Data for review:

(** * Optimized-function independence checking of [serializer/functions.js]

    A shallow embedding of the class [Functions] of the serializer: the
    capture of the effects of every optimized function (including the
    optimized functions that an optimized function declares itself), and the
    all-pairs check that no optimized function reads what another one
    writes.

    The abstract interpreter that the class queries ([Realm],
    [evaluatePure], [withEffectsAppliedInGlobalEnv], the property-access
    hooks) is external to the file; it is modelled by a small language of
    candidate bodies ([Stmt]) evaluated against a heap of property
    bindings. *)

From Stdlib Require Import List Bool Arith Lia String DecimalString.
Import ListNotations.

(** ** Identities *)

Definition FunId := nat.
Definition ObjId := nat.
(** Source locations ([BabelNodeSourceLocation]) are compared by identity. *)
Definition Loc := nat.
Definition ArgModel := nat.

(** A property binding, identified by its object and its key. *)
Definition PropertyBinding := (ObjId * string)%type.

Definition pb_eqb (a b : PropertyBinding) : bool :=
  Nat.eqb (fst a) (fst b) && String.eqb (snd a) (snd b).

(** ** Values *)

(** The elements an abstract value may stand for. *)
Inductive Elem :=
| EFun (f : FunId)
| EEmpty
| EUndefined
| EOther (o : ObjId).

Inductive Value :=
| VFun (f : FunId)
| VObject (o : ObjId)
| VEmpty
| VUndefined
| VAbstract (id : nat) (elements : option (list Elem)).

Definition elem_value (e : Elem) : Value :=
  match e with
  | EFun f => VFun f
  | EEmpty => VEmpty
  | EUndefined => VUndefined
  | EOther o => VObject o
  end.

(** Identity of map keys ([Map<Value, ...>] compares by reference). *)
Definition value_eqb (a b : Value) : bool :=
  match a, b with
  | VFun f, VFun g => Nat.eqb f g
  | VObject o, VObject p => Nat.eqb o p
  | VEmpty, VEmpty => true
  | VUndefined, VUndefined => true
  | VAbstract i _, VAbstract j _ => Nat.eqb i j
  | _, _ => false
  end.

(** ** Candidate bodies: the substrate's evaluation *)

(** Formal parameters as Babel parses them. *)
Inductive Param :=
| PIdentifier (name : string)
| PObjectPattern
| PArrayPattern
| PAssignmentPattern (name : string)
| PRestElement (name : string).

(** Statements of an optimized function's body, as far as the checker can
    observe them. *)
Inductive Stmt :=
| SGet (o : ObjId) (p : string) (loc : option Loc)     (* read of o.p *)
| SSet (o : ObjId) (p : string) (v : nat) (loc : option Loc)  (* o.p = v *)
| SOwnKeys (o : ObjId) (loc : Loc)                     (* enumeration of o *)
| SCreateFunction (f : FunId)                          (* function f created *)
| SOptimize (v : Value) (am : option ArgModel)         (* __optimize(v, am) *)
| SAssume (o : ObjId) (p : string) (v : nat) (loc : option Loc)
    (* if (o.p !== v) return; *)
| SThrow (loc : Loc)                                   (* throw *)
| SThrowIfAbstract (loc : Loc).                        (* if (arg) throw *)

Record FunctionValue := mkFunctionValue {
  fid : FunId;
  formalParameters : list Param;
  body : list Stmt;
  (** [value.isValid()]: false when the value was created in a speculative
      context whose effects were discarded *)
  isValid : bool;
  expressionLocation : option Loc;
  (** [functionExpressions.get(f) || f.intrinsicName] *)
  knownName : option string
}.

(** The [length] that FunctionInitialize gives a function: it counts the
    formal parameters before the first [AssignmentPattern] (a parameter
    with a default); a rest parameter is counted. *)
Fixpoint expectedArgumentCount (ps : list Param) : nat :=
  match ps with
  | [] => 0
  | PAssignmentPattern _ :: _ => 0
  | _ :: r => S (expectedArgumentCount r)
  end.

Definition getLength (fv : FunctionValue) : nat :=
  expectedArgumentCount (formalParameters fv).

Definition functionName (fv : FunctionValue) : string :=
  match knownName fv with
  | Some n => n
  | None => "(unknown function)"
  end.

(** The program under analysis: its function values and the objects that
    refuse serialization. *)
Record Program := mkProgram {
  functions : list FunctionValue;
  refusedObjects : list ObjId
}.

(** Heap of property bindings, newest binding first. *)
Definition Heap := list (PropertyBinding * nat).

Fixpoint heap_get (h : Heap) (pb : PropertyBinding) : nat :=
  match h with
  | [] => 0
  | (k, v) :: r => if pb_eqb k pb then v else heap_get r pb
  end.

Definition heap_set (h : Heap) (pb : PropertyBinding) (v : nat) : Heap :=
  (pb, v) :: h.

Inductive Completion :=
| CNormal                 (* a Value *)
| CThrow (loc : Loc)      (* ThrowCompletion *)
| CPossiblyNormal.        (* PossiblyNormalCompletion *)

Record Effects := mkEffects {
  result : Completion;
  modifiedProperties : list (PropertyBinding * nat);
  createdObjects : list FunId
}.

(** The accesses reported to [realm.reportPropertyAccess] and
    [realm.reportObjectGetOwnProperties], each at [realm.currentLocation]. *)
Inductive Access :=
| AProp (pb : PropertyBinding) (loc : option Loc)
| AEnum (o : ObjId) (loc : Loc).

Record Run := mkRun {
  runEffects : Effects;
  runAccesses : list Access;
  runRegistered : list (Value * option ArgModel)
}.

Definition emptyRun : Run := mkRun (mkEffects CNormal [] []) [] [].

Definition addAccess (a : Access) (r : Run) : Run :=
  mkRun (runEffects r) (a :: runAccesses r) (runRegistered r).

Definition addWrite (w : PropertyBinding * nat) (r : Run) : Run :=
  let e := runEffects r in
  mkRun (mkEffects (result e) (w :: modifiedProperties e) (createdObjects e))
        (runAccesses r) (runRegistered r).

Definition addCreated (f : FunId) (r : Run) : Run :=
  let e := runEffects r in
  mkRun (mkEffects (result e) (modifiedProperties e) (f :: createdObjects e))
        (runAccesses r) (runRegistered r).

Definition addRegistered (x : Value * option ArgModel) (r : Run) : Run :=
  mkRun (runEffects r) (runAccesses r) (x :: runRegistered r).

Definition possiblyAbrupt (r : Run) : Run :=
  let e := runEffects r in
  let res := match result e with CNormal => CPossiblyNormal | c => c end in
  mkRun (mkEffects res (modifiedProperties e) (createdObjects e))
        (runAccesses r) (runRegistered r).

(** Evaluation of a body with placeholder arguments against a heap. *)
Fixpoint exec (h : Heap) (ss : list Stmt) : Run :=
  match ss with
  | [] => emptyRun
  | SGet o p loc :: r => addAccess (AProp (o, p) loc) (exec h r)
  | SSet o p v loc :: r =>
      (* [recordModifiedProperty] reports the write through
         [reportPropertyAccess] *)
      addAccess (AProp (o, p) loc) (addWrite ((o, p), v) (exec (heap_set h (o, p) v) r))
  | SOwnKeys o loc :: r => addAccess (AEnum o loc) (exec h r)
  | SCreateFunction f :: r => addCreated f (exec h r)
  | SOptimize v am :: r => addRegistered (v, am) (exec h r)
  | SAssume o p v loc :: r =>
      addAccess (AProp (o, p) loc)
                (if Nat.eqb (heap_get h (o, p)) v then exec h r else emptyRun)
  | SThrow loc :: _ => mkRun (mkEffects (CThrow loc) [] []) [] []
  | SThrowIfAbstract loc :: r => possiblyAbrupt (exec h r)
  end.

About this exercise:
Out of the entries, pull every line that mentions "Fixpoint".

Answer to this problem:
Fixpoint expectedArgumentCount (ps : list Param) : nat :=
Fixpoint heap_get (h : Heap) (pb : PropertyBinding) : nat :=
Fixpoint exec (h : Heap) (ss : list Stmt) : Run :=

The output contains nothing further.